Exercise prompt: From the entries below, copy every line holding the word "after".
** Opening Dataset block **
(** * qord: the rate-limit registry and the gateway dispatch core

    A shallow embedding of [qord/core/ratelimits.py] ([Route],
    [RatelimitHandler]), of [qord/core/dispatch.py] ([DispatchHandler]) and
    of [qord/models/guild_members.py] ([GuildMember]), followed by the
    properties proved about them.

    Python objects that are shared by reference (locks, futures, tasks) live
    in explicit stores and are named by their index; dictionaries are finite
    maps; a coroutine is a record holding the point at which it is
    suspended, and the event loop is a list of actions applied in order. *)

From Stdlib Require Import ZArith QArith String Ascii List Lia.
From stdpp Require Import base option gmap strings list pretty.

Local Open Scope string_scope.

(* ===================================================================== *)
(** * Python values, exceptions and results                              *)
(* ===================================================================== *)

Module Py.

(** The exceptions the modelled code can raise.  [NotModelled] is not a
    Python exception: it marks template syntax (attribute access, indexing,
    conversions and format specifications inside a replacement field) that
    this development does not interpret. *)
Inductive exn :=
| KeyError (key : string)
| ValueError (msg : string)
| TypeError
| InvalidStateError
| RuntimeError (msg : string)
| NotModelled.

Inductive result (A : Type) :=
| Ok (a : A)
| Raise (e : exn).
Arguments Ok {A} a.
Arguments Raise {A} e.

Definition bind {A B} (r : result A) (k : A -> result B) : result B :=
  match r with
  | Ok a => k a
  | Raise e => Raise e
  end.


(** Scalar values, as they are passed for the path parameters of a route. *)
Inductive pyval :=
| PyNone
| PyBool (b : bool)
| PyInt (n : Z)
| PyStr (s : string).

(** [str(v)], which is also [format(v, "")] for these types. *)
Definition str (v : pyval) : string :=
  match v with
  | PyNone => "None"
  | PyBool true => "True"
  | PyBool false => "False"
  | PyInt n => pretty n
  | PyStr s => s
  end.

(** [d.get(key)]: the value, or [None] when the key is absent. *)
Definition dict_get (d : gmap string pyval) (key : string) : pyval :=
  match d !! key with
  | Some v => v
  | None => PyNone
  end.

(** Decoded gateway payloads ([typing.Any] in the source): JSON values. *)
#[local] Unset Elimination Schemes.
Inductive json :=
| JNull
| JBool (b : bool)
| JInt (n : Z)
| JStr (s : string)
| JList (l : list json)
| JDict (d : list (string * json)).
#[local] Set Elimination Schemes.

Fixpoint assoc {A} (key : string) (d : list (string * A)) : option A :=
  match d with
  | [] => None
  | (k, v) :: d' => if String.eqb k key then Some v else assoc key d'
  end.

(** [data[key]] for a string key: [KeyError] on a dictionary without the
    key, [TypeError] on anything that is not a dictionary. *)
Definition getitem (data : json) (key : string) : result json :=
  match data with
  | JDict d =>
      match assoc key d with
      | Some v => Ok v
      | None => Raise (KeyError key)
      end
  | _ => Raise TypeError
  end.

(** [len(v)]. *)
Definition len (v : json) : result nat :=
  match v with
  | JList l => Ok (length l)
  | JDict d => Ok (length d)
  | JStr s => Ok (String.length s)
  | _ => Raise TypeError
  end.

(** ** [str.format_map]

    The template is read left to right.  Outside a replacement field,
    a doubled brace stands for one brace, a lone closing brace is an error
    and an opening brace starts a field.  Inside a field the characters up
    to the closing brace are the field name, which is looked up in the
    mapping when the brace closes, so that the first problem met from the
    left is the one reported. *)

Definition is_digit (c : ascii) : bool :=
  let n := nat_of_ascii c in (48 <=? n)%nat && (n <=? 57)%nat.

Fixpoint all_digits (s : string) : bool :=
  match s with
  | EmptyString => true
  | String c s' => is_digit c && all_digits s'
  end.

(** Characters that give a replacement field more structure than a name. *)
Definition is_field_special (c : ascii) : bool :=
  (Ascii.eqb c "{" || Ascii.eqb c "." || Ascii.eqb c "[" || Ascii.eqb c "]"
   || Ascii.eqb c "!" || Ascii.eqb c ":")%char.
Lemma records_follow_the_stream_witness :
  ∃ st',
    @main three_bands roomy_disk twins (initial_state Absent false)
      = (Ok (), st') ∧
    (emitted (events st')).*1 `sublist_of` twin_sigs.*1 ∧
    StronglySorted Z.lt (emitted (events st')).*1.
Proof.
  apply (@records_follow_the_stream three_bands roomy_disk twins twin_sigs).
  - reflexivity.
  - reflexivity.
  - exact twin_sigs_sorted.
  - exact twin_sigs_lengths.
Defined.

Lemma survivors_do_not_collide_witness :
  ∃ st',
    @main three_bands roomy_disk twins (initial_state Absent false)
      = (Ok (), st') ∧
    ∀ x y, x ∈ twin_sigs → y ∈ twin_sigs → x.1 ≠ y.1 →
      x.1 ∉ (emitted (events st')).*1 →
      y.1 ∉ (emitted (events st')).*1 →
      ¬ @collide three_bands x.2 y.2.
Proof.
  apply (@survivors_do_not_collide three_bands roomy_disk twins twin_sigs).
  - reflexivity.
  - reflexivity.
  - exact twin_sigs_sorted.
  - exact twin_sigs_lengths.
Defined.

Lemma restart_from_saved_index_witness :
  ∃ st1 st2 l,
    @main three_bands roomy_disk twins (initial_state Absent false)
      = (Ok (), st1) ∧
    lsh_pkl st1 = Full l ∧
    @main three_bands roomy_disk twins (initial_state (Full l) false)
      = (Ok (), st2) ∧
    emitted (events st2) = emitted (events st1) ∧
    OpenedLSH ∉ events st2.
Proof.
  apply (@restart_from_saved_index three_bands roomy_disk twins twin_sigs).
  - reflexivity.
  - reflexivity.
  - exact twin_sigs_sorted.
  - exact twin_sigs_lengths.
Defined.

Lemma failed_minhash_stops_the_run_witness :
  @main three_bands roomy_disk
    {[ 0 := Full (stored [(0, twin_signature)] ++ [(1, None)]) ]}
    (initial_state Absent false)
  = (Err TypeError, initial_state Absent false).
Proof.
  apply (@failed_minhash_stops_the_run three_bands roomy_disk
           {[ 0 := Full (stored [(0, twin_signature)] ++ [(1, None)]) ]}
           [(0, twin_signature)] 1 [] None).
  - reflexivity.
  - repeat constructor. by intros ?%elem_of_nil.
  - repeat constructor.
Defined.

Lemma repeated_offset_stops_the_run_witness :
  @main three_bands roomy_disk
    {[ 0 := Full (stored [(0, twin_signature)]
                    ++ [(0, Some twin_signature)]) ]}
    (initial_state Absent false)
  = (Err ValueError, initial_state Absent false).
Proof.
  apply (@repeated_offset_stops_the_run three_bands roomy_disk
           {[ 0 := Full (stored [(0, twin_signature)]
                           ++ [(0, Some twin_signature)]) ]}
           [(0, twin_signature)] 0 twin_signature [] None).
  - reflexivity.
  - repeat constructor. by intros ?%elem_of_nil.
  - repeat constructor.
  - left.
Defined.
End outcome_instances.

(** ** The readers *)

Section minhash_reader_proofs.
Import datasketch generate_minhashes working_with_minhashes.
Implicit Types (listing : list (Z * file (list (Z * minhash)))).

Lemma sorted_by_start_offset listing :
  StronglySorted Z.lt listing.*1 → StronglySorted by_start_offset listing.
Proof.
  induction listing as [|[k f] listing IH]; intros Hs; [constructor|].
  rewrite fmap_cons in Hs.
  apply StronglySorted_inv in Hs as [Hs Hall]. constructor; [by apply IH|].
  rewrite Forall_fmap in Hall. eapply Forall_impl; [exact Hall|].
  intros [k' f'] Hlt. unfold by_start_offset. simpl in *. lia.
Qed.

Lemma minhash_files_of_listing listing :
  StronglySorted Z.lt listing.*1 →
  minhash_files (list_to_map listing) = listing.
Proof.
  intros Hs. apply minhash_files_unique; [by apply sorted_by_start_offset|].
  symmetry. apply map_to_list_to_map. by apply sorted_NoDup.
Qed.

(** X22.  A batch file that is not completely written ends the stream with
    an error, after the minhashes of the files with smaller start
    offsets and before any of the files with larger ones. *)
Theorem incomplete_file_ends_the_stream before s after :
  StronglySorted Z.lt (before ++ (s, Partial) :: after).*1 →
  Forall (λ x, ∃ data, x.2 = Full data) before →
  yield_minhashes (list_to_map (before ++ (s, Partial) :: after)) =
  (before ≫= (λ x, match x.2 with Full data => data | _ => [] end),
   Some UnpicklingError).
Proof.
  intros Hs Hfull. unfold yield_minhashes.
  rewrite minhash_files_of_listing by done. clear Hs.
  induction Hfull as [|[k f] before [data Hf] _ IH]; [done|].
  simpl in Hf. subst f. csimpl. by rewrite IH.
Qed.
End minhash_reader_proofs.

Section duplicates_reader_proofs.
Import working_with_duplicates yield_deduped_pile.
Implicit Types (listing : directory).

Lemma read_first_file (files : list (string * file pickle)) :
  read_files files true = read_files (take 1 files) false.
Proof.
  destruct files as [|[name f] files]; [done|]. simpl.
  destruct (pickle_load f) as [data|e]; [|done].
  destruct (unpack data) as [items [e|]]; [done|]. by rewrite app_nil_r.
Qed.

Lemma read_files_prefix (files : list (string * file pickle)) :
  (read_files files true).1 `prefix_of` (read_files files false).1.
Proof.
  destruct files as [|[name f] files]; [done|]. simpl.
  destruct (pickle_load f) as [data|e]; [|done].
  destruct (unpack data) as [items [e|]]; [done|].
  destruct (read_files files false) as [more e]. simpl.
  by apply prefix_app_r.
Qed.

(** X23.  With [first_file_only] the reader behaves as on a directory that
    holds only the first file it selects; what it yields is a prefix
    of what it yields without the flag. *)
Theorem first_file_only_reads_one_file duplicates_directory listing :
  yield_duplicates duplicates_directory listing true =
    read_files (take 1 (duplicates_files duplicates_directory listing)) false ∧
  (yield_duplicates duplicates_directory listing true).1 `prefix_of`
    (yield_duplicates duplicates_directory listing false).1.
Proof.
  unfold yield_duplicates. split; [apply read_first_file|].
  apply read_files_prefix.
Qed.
** Closing Dataset block **
** Opening Dataset block **
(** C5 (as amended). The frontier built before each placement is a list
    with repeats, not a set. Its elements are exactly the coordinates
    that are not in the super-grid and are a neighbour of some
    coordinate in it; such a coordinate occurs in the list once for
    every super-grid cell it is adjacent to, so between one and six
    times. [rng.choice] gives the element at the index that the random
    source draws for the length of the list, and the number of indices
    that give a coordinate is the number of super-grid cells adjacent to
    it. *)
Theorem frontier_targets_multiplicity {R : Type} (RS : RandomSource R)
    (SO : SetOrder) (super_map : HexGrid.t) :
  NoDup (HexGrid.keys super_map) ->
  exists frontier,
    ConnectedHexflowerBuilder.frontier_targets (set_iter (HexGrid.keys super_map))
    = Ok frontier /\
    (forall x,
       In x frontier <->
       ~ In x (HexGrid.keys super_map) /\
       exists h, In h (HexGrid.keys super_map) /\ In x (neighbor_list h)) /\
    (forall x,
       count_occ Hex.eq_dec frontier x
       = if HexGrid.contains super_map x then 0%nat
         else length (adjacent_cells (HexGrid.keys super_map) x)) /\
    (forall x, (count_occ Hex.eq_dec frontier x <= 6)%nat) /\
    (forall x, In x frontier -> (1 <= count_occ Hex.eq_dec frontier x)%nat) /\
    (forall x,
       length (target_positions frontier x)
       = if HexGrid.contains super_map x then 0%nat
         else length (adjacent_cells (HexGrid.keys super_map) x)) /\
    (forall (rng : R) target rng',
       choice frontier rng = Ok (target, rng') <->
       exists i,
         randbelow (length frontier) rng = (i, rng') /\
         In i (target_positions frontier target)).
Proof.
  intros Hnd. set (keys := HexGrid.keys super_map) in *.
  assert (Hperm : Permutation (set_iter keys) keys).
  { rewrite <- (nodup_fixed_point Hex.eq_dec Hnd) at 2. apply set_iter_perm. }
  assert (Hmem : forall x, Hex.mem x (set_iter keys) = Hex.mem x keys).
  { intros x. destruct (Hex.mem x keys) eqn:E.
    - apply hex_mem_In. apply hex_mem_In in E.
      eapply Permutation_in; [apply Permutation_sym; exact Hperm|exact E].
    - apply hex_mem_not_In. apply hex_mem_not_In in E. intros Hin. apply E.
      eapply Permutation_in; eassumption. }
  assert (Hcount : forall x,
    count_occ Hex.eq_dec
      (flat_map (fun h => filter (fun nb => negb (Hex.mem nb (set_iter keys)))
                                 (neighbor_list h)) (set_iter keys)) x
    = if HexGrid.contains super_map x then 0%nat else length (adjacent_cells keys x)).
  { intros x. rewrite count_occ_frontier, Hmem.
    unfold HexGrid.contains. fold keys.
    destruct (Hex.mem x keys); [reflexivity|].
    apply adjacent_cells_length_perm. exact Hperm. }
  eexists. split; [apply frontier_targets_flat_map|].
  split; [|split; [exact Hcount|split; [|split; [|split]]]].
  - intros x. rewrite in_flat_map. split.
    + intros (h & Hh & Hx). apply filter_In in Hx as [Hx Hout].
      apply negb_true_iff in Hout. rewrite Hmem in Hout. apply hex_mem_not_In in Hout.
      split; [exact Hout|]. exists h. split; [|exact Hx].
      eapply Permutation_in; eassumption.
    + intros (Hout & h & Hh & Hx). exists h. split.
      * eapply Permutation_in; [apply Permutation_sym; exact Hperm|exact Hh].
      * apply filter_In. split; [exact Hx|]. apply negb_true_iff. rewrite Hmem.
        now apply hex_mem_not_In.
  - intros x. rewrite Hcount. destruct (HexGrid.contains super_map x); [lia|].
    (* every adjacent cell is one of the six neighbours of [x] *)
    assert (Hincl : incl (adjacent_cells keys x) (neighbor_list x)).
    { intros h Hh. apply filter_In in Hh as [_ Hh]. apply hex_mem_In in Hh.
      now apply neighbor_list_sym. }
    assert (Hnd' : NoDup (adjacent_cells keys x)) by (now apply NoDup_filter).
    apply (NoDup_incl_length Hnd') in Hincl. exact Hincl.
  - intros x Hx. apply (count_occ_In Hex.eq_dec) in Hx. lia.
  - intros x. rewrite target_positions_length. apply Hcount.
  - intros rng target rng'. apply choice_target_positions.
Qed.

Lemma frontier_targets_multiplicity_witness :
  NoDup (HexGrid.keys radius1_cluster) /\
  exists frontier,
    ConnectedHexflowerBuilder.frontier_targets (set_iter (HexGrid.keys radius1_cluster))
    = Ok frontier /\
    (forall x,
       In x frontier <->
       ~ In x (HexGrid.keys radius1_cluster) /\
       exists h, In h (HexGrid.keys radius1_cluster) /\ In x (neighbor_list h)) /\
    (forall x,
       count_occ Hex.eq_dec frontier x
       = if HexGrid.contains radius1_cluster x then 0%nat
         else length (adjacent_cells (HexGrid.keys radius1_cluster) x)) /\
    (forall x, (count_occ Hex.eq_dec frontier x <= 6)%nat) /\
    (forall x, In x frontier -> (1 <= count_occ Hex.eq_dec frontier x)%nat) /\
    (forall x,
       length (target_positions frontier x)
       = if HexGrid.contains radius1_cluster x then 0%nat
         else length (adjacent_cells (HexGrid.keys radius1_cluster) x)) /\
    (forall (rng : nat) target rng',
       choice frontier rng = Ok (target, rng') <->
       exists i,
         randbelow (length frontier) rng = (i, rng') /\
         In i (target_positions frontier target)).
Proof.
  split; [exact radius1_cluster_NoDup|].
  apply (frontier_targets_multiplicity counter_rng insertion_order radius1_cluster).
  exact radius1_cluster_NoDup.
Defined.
** Closing Dataset block **
** Opening Dataset block **
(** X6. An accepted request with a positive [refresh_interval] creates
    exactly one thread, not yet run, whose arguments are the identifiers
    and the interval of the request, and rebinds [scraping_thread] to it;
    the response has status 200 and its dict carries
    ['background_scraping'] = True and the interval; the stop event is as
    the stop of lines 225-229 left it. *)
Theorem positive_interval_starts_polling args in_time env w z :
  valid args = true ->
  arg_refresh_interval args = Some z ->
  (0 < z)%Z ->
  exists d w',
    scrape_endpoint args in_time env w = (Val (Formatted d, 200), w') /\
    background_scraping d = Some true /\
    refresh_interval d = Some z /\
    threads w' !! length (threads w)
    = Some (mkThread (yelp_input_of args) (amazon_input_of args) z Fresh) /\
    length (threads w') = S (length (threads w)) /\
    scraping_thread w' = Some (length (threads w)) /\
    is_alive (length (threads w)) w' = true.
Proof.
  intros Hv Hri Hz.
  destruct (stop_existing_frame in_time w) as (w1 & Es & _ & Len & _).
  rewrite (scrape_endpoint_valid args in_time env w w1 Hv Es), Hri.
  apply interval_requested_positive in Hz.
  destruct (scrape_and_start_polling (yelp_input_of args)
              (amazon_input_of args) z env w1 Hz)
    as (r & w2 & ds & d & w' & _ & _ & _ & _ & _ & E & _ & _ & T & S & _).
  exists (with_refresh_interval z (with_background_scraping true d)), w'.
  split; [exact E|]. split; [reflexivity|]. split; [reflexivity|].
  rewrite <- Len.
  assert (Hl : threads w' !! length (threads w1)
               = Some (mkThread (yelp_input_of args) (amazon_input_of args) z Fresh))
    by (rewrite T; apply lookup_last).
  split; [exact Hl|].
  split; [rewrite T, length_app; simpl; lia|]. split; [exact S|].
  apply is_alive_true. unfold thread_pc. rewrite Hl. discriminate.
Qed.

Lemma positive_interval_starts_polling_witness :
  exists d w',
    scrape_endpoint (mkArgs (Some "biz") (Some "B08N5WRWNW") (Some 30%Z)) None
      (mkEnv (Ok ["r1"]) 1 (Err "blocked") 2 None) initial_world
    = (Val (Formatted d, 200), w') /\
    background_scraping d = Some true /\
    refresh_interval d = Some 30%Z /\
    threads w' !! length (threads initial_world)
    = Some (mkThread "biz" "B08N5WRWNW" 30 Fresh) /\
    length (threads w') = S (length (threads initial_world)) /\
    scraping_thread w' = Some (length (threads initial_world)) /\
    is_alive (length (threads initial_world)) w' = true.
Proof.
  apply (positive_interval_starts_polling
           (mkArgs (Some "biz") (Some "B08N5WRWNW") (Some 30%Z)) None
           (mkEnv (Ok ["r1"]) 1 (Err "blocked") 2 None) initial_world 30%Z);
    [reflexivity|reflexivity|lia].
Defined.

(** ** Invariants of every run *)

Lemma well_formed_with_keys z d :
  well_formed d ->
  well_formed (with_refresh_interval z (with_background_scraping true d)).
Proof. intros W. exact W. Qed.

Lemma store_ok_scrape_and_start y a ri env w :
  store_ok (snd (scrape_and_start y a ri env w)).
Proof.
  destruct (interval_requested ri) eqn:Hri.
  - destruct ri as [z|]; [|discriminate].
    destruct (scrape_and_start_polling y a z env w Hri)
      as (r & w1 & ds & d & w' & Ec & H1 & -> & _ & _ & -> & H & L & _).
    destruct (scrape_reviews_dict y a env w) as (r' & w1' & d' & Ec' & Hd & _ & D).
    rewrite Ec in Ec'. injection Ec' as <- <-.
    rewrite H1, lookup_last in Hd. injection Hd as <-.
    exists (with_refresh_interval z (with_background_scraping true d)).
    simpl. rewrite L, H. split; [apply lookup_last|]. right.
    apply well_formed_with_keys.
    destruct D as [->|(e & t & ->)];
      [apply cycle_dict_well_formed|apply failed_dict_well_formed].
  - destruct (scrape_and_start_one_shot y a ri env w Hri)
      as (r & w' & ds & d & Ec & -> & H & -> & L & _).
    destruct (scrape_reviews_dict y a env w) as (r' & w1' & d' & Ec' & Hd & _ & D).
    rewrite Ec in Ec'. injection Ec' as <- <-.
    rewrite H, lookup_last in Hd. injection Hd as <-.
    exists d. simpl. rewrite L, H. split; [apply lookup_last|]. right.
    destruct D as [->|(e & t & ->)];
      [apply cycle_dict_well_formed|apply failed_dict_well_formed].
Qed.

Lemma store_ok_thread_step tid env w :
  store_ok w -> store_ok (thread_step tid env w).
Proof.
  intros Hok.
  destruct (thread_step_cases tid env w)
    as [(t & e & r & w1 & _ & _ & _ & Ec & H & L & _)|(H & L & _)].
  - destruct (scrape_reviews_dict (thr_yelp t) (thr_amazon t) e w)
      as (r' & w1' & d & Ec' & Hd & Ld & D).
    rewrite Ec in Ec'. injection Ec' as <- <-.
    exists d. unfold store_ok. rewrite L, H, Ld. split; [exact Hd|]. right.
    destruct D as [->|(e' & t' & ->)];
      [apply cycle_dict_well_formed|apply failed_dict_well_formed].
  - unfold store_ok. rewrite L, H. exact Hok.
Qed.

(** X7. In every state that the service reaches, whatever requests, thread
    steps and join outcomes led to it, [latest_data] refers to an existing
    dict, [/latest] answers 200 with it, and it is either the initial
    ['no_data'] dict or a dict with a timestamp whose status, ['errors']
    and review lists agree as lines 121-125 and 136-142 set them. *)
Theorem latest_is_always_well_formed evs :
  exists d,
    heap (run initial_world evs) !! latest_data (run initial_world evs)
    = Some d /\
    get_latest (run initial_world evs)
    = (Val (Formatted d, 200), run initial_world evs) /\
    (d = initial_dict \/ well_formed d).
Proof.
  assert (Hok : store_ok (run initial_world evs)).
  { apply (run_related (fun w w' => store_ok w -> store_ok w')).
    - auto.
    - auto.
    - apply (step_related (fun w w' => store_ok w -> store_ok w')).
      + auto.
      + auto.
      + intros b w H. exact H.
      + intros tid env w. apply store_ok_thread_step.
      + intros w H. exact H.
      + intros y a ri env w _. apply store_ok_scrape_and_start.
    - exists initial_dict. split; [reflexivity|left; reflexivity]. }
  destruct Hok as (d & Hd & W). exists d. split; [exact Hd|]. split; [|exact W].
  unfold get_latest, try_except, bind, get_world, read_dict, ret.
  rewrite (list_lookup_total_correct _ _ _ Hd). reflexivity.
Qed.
** Closing Dataset block **
Reply to the exercise:
    an error, after the minhashes of the files with smaller start
Theorem incomplete_file_ends_the_stream before s after :
  StronglySorted Z.lt (before ++ (s, Partial) :: after).*1 →
  yield_minhashes (list_to_map (before ++ (s, Partial) :: after)) =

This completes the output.